_TASK REQUIREMENTS_
Filter the material below down to the lines with the word "list" and give those lines.
********************
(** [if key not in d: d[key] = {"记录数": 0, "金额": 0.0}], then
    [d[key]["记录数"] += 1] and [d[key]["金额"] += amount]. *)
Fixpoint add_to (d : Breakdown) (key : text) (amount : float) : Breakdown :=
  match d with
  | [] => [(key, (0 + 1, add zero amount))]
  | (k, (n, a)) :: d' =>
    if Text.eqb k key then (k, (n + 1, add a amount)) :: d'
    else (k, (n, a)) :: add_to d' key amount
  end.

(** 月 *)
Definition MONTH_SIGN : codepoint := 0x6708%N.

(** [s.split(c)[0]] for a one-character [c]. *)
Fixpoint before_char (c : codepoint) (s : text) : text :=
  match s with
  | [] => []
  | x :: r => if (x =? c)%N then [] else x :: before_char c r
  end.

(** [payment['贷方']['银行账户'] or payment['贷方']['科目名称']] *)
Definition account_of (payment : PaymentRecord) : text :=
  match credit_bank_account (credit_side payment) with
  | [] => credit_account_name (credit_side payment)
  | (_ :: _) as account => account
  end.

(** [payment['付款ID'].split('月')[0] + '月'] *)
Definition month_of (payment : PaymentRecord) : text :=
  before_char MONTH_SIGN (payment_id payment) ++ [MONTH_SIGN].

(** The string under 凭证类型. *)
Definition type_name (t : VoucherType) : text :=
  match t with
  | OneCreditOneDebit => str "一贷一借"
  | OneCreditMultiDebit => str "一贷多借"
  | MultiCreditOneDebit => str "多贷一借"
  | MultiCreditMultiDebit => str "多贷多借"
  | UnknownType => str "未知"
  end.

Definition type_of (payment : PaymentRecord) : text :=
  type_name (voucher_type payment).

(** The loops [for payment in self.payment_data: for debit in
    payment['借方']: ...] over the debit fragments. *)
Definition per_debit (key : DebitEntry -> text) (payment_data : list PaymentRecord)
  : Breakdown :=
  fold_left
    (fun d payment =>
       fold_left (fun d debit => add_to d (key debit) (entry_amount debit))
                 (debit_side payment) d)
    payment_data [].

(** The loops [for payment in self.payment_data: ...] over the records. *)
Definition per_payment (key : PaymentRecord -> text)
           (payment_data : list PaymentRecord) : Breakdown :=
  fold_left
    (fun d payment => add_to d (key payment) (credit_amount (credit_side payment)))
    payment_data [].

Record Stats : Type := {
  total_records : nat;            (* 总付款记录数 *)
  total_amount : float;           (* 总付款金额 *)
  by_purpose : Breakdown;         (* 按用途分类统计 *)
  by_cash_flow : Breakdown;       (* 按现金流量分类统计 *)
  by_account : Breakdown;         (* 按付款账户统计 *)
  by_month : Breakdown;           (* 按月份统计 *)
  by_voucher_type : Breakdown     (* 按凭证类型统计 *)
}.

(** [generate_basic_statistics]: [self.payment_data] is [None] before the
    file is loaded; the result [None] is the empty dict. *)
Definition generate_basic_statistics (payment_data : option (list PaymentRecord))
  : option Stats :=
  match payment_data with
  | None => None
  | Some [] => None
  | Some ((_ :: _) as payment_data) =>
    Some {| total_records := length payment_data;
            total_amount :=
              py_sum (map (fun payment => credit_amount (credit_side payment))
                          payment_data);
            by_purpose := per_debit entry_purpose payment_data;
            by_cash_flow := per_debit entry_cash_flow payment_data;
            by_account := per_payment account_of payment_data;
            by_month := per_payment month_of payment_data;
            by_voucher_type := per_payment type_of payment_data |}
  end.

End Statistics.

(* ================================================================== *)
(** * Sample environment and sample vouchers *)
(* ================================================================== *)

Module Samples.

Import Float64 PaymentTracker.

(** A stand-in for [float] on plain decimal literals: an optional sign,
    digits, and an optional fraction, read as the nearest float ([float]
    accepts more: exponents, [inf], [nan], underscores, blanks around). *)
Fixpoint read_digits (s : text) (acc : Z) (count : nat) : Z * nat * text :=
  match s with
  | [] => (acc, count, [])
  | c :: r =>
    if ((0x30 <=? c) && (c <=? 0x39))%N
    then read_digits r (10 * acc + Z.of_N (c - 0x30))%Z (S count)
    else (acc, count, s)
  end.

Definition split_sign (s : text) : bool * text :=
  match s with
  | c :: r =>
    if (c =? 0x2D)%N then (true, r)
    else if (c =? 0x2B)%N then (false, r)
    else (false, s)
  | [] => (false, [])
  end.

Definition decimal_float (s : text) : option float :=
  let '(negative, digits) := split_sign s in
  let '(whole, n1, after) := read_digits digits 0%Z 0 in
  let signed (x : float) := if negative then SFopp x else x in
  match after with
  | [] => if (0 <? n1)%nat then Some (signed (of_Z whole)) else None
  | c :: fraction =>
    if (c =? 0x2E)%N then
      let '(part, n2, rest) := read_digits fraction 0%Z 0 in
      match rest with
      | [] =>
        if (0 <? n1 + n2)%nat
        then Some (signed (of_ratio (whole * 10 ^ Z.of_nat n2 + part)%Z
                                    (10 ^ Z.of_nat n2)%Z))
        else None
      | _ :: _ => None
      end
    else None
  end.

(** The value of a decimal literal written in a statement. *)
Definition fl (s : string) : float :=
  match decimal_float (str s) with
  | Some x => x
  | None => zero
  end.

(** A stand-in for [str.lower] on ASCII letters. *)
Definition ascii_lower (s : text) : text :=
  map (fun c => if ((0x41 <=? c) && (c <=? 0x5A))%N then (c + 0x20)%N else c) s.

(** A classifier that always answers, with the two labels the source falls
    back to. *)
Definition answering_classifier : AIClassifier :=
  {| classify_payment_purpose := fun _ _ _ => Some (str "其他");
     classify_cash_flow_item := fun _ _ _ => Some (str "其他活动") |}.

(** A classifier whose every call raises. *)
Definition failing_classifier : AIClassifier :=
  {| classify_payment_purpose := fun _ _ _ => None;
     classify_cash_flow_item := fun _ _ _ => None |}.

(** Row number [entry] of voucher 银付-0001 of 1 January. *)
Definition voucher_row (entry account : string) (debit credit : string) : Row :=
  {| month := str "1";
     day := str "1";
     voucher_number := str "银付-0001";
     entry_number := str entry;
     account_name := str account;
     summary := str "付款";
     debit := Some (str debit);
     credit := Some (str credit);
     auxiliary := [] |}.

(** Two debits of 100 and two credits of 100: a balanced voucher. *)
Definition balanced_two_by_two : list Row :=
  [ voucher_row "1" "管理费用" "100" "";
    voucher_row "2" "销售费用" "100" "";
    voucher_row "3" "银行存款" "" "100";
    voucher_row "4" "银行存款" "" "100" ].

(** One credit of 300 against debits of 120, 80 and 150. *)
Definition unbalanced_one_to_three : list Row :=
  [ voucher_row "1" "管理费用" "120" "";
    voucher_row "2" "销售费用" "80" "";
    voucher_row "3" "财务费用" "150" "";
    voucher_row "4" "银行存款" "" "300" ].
********************
_WRITTEN SOLUTION_
Definition per_debit (key : DebitEntry -> text) (payment_data : list PaymentRecord)
           (payment_data : list PaymentRecord) : Breakdown :=
Definition generate_basic_statistics (payment_data : option (list PaymentRecord))
Definition balanced_two_by_two : list Row :=
Definition unbalanced_one_to_three : list Row :=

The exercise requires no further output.